Some of the questions raised in the exhibition involve new constructions in Istanbul. "Today, in this period when all corners of the country have turned into construction sites, can we create living spaces that break social segregation, and reflect diversity?" the exhibition asks. "How can we bring together the segregated users? Instead of utopias-dystopias, is it possible to create livable living spaces?"
While walking in the gallery, I came across curious bits of information about construction, like this paragraph about "çıkmacılar" (construction scrap dealers): "Çıkmacılar are the places where building elements like windows, doors and fixtures salvaged from buildings are collected and recycled. These junkyards associated with 'gecekondu,' urban transformation and neighborhood demolitions are found in districts located on the peripheries of the city."
Visitors are also provided with information about Istanbul's famous apartment buildings in late 19th and early 20th centuries. "Apartments in Pera, which has turned into a field of attraction, are the new living spaces of earthly pleasures, money, and hybrid and cosmopolitan life. Part of the residents are Levantines who work and live in Istanbul, and Ottoman and foreign businessmen." Those buildings were built using masonry and have plastered brick walls. "The spatial organization includes a common living area, four bedrooms, a main anteroom and service units." They have five or six floors.
Then there are summer houses, "one of the musts of the Ottoman imperial city," owned or rented mostly by "the new class that prospers with commerce in the 19th century. Located on the Bosporus and in Yeşilköy and Moda, "they are far enough from the center but within limits of accessibility."
Equally interesting are the Surp Agos houses built in 1877. "Ten masonry houses and six shops were built in Pangaltı on the avenue in front of the hospital between 1869 and 1883; some of the income from these is used to give scholarships to students. The foundation has 25 more buildings built on Elmadağ Avenue after 1905. These buildings were demolished and rebuilt by the foundation management in 1957 in scope of the [Prime Minister Adnan] Menderes zoning operations for the beautification of the city."
Visitors who have heard about the Vedad Tek House on Nişantaşı Valikonağı Avenue will find information on this key building. Built in 1916, Vedad Tek House was "designed in the final years of the Ottoman era by Vedad Tek (1873-1942), one of the leading architects of the First National Architecture Movement and Early Republican era, as his own house on Nişantaşı Valikonağı Avenue." Today used as a restaurant, the building is considered among the masterpieces of Turkey's architectural history.

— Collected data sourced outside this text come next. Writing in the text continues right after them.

(** ** Numerals *)

(** The digits of [n] in base [b], the most significant first. *)
Fixpoint digits_of (fuel : nat) (b n : Z) : list Z :=
  match fuel with
  | O => []
  | S fuel => if n <? b then [n] else digits_of fuel b (n / b) ++ [n mod b]
  end.

(** The value of digits that follow a number. *)
Definition value (b : Z) : Z -> list Z -> Z := foldl (fun v d => v * b + d).

Lemma value_app b v l1 l2 : value b v (l1 ++ l2) = value b (value b v l1) l2.
Proof. apply foldl_app. Qed.

Lemma digits_value_of b fuel : 2 <= b -> forall n, 0 <= n < b ^ Z.of_nat fuel -> value b 0 (digits_of fuel b n) = n /\ Forall (fun d => 0 <= d < b) (digits_of fuel b n).
Proof.
  intros Hb. induction fuel as [|fuel IH]; intros n Hn; cbn [digits_of]; [split; [cbn; lia|constructor]|].
  rewrite Nat2Z.inj_succ, Z.pow_succ_r in Hn by lia. destruct (Z.ltb_spec n b) as [Hlt|Hge]; [split; [cbn; lia|repeat constructor; lia]|].
  destruct (IH (n / b)) as [H1 H2]; [split; [apply Z.div_pos; lia|apply Z.div_lt_upper_bound; lia]|]. rewrite value_app, H1. cbn [value foldl]. pose proof (Z.div_mod n b ltac:(lia)). pose proof (Z.mod_pos_bound n b ltac:(lia)).
  split; [cbn; lia|]. apply Forall_app. split; [done|]. repeat constructor; lia.
Qed.

Lemma digits_length b fuel : 2 <= b -> forall (k : nat) n, 0 <= n < b ^ Z.of_nat (S k) -> (length (digits_of fuel b n) <= S k)%nat.
Proof.
  intros Hb. induction fuel as [|fuel IH]; intros k n Hn; cbn [digits_of]; [cbn; lia|]. destruct (Z.ltb_spec n b) as [Hlt|Hge]; [cbn; lia|]. destruct k as [|k]; [change (Z.of_nat 1) with 1 in Hn; lia|].
  rewrite length_app. cbn [length]. assert (length (digits_of fuel b (n / b)) <= S k)%nat; [|lia]. apply IH.
  rewrite (Nat2Z.inj_succ (S k)), Z.pow_succ_r in Hn by lia. split; [apply Z.div_pos; lia|apply Z.div_lt_upper_bound; lia].
Qed.

Lemma digits_not_nil b fuel n : digits_of (S fuel) b n <> [].
Proof. cbn [digits_of]. destruct (n <? b); [done|]. by destruct (digits_of fuel b (n / b)). Qed.

(** ** Writing backwards *)

(** The text [t] ends where the buffer ends for the writer: one character more. *)
Lemma put_before_splice m p t c : 1 <= p -> p + zlen t <= zlen m -> is_byte c -> put_before (splice m p t) p c = Ok (splice m (p - 1) (c :: t), p - 1).
Proof.
  intros Hp Hl Hc. pose proof (zlen_nonneg t). unfold put_before. rewrite wr_blit by (rewrite zlen_splice; lia). cbn [rbind]. rewrite u8_byte by done. do 2 f_equal.
  pose proof (splice_before m (p - 1) [c] t) as E. change (zlen [c]) with 1 in E. replace (p - 1 + 1) with p in E by lia. apply E; lia.
Qed.

(** A loop that writes digits: [chr] are the characters. *)
Definition writes (loop : nat -> list Z -> Z -> Z -> res (list Z * Z)) (b : Z) (chr : Z -> Z) : Prop :=
  forall fuel n t m p, (0 < fuel)%nat -> 0 <= n < b ^ Z.of_nat fuel -> n < 2 ^ 64 -> zlen (digits_of fuel b n) <= p -> p + zlen t <= zlen m ->
  let text := map chr (digits_of fuel b n) in loop fuel (splice m p t) p n = Ok (splice m (p - zlen text) (text ++ t), p - zlen text).

(** All loops have this form. *)
Lemma loop_writes loop b chr : 2 <= b -> (forall d, 0 <= d < b -> is_byte (chr d)) ->
  (forall fuel m p n, 0 <= n < 2 ^ 64 -> loop (S fuel) m p n = (do (m, p) <- put_before m p (chr (n mod b)); if n / b =? 0 then Ok (m, p) else loop fuel m p (n / b))) -> writes loop b chr.
Proof.
  intros Hb Hchr Hloop. unfold writes. induction fuel as [|fuel IH]; intros n t m p Hfuel Hn H64 Hp Hl; cbv zeta; [lia|].
  rewrite Hloop by lia. pose proof (Z.mod_pos_bound n b ltac:(lia)) as Hmod. cbn [digits_of] in *. rewrite Nat2Z.inj_succ, Z.pow_succ_r in Hn by lia.
  assert (Hdiv : 0 <= n / b < b ^ Z.of_nat fuel) by (split; [apply Z.div_pos; lia|apply Z.div_lt_upper_bound; lia]). destruct (Z.ltb_spec n b) as [Hlt|Hge].
  - cbn [map app] in *. change (zlen [n]) with 1 in Hp. rewrite put_before_splice; [|lia|done|by apply Hchr]. cbn [rbind]. rewrite Z.div_small, Z.mod_small by lia. done.
  - rewrite zlen_app in Hp. change (zlen [n mod b]) with 1 in Hp. pose proof (zlen_nonneg (digits_of fuel b (n / b))). rewrite put_before_splice; [|lia|done|by apply Hchr]. cbn [rbind].
    assert (1 <= n / b) by (apply Z.div_le_lower_bound; lia). replace (n / b =? 0) with false by lia. assert (n / b <= n) by (apply Z.div_le_upper_bound; nia).
    assert (Hf : (0 < fuel)%nat) by (destruct fuel; [cbn in Hdiv; lia|lia]). rewrite IH; [|done|done|lia|lia|rewrite zlen_cons; lia]. rewrite map_app, <- app_assoc. cbn [map app]. rewrite zlen_app, !zlen_map. change (zlen [chr (n mod b)]) with 1.
    replace (p - (zlen (digits_of fuel b (n / b)) + 1)) with (p - 1 - zlen (digits_of fuel b (n / b))) by lia. done.
Qed.

Lemma conv_10_writes : writes conv_10_loop 10 (fun d => 48 + d).
Proof.
  apply loop_writes; [lia|unfold is_byte; lia|]. intros fuel m p n Hn. cbn [conv_10_loop]. replace (n - n / 10 * 10 + 48) with (48 + n mod 10) by (pose proof (Z.div_mod n 10); lia). done.
Qed.

Lemma toa_writes : writes toa_loop 10 (fun d => 48 + d).
Proof.
  apply loop_writes; [lia|unfold is_byte; lia|]. intros fuel m p n Hn. cbn [toa_loop]. by rewrite Z.rem_mod_nonneg, Z.quot_div_nonneg by lia.
Qed.

Definition hex_char (upper : bool) (d : Z) : Z := nth (Z.to_nat d) (if upper then upper_digits else low_digits) 0.

Lemma conv_p2_writes nbits (upper : bool) : 1 <= nbits <= 4 ->
  writes (fun fuel m p n => conv_p2_loop fuel (if upper then upper_digits else low_digits) m p n nbits (Z.shiftl 1 nbits - 1)) (2 ^ nbits) (hex_char upper).
Proof.
  intros Hb. assert (H2 : 2 <= 2 ^ nbits <= 16) by (split; [change 2 with (2 ^ 1) at 1; apply Z.pow_le_mono_r; lia|change 16 with (2 ^ 4); apply Z.pow_le_mono_r; lia]).
  assert (Hrd : forall d, 0 <= d < 16 -> rd (if upper then upper_digits else low_digits) d = Ok (hex_char upper d) /\ is_byte (hex_char upper d)).
  { intros d Hd. assert (Hall : Forall (fun d : Z => rd (if upper then upper_digits else low_digits) d = Ok (hex_char upper d) /\ is_byte (hex_char upper d)) (map Z.of_nat (seq 0 16)))
      by (destruct upper; repeat constructor; vm_compute; intuition congruence).
    rewrite Forall_forall in Hall. apply Hall. apply list_elem_of_In, in_map_iff. exists (Z.to_nat d). split; [lia|apply in_seq; lia]. }
  apply loop_writes; [lia|intros d Hd; apply Hrd; lia|]. intros fuel m p n Hn. cbn [conv_p2_loop]. rewrite Z.shiftl_mul_pow2, Z.mul_1_l by lia.
  replace (2 ^ nbits - 1) with (Z.ones nbits) by (rewrite Z.ones_equiv; lia). rewrite Z.land_ones, Z.shiftr_div_pow2 by lia. pose proof (Z.mod_pos_bound n (2 ^ nbits) ltac:(lia)).
  destruct (Hrd (n mod 2 ^ nbits)) as [-> _]; [lia|]. done.
Qed.

(** ** The numeral of a number *)

(** The fuel does not matter when it is enough. *)
Lemma digits_fuel b : 2 <= b -> forall f g n, (0 < f)%nat -> (0 < g)%nat -> 0 <= n < b ^ Z.of_nat f -> n < b ^ Z.of_nat g -> digits_of f b n = digits_of g b n.
Proof.
  intros Hb. induction f as [|f IH]; intros [|g] n Hf Hg Hn Hn'; try lia. cbn [digits_of]. destruct (Z.ltb_spec n b) as [Hlt|Hge]; [done|].
  rewrite !Nat2Z.inj_succ, !Z.pow_succ_r in Hn, Hn' by lia. assert (H1 : 1 <= n / b) by (apply Z.div_le_lower_bound; lia).
  assert (n / b < b ^ Z.of_nat f) by (apply Z.div_lt_upper_bound; lia). assert (n / b < b ^ Z.of_nat g) by (apply Z.div_lt_upper_bound; lia).
  rewrite (IH g); [done|destruct f; [cbn in *; lia|lia]|destruct g; [cbn in *; lia|lia]|lia|lia].
Qed.

Definition numeral (b n : Z) : list Z := digits_of 64 b n.

Lemma pow_enough b k n : 2 <= b -> n < 2 ^ Z.of_nat k -> n < b ^ Z.of_nat k.
Proof. intros Hb Hn. eapply Z.lt_le_trans; [exact Hn|]. apply Z.pow_le_mono_l. lia. Qed.

Lemma digits_numeral b k n : 2 <= b -> (0 < k <= 64)%nat -> 0 <= n < 2 ^ Z.of_nat k -> digits_of k b n = numeral b n.
Proof.
  intros Hb Hk Hn. assert (n < 2 ^ Z.of_nat 64) by (eapply Z.lt_le_trans; [apply Hn|apply Z.pow_le_mono_r; lia]).
  apply digits_fuel; [lia|lia|lia| |]; [split; [lia|]|]; apply pow_enough; lia.
Qed.

(** A numeral has the number as its value, its digits are digits of the base, and it
    has no leading zero. *)
Lemma numeral_ok b n : 2 <= b -> 0 <= n < 2 ^ 64 -> value b 0 (numeral b n) = n /\ Forall (fun d => 0 <= d < b) (numeral b n).
Proof. intros Hb Hn. apply digits_value_of; [lia|]. split; [lia|]. apply pow_enough; [lia|]. change (Z.of_nat 64) with 64. lia. Qed.

Lemma digits_first b fuel : 2 <= b -> forall n, 0 < n < b ^ Z.of_nat fuel -> 0 < hd 0 (digits_of fuel b n).
Proof.
  intros Hb. induction fuel as [|fuel IH]; intros n Hn; cbn [digits_of]; [cbn in Hn; lia|]. destruct (Z.ltb_spec n b) as [Hlt|Hge]; [cbn; lia|].
  rewrite Nat2Z.inj_succ, Z.pow_succ_r in Hn by lia. specialize (IH (n / b)).
  assert (1 <= n / b) by (apply Z.div_le_lower_bound; lia). assert (n / b < b ^ Z.of_nat fuel) by (apply Z.div_lt_upper_bound; lia).
  destruct (digits_of fuel b (n / b)); cbn in *; lia.
Qed.

Lemma numeral_first b n : 2 <= b -> 0 < n < 2 ^ 64 -> 0 < hd 0 (numeral b n).
Proof. intros Hb Hn. apply digits_first; [lia|]. split; [lia|]. apply pow_enough; [lia|]. change (Z.of_nat 64) with 64. lia. Qed.

Lemma numeral_nonempty b n : 1 <= zlen (numeral b n).
Proof. pose proof (digits_not_nil b 63 n) as H. fold (numeral b n) in H. destruct (numeral b n); [done|]. rewrite zlen_cons. pose proof (zlen_nonneg l). lia. Qed.

Lemma numeral_len b k n : 2 <= b -> (0 < k)%nat -> 0 <= n < b ^ Z.of_nat k -> zlen (numeral b n) <= Z.of_nat k.
Proof. intros Hb Hk Hn. destruct k as [|k]; [lia|]. pose proof (digits_length b 64 Hb k n Hn). unfold zlen, numeral. lia. Qed.

(** The loops write numerals: the buffer is unchanged below them. *)
Lemma writes_numeral loop b chr fuel n m p : writes loop b chr -> 2 <= b -> (0 < fuel <= 64)%nat -> 0 <= n < 2 ^ Z.of_nat fuel -> zlen (numeral b n) <= p <= zlen m ->
  let text := map chr (numeral b n) in loop fuel m p n = Ok (splice m (p - zlen text) text, p - zlen text).
Proof.
  intros Hw Hb Hf Hn Hp. cbv zeta. rewrite <- (digits_numeral b fuel n) in * by lia. assert (n < 2 ^ 64) by (eapply Z.lt_le_trans; [apply Hn|apply Z.pow_le_mono_r; lia]).
  pose proof (zlen_nonneg (digits_of fuel b n)). pose proof (Hw fuel n [] m p) as H'. cbv zeta in H'. rewrite app_nil_r, splice_nil in H' by lia. apply H'; [lia| |lia|lia|rewrite zlen_nil; lia].
  split; [lia|]. apply pow_enough; lia.
Qed.

Lemma digit_chars_len n : zlen (map (fun d => 48 + d) (numeral 10 n)) = zlen (numeral 10 n).
Proof. apply zlen_map. Qed.

(** ** apr_snprintf.c: what is written *)

(** The number a conversion writes the magnitude of. *)
Definition magnitude64 (num : Z) (is_unsigned : bool) : Z := if is_unsigned then u64 num else Z.abs num.

Definition dec_text (n : Z) : list Z := map (fun d => 48 + d) (numeral 10 n).

Lemma dec_text_len n : 0 <= n < 2 ^ 64 -> 1 <= zlen (dec_text n) <= 20.
Proof.
  intros Hn. unfold dec_text. rewrite digit_chars_len. split; [apply numeral_nonempty|]. apply (numeral_len 10 20); [lia|lia|]. cbn. lia.
Qed.

Lemma conv_10_loop_text fuel m p n : (0 < fuel <= 64)%nat -> 0 <= n < 2 ^ Z.of_nat fuel -> zlen (dec_text n) <= p <= zlen m ->
  conv_10_loop fuel m p n = Ok (splice m (p - zlen (dec_text n)) (dec_text n), p - zlen (dec_text n)).
Proof. intros Hf Hn Hp. apply (writes_numeral conv_10_loop 10 (fun d => 48 + d)); [exact conv_10_writes|lia|done|done|]. unfold dec_text in Hp. by rewrite digit_chars_len in Hp. Qed.

Lemma toa_loop_text m p n : 0 <= n < 2 ^ 64 -> zlen (dec_text n) <= p <= zlen m ->
  toa_loop 64 m p n = Ok (splice m (p - zlen (dec_text n)) (dec_text n), p - zlen (dec_text n)).
Proof. intros Hn Hp. apply (writes_numeral toa_loop 10 (fun d => 48 + d)); [exact toa_writes|lia|lia|done|]. unfold dec_text in Hp. by rewrite digit_chars_len in Hp. Qed.

Lemma negated_32 num : - 2 ^ 31 <= num < 0 -> negated u32 num = - num.
Proof. intros H. unfold negated, u32. rewrite (Z.mod_small (- (num + 1))) by lia. rewrite Z.mod_small by lia. lia. Qed.

Lemma negated_64 num : - 2 ^ 63 <= num < 0 -> negated u64 num = - num.
Proof. intros H. unfold negated, u64. rewrite (Z.mod_small (- (num + 1))) by lia. rewrite Z.mod_small by lia. lia. Qed.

But my favorite part of the exhibition concerned Akaretler Row Houses, which I walk by on a regular basis. Recognized as the first mass housing project of the Ottoman era, the Akaretler Row Houses were commissioned during the reign of Sultan Abdülaziz. "The row houses were designed by architect Sarkis Balyan, in part for the accommodation of palace personnel and in part as apartments for rent. It was planned to use the rental income for the building of the Aziziye Mosque. Construction of the row houses started in 1875."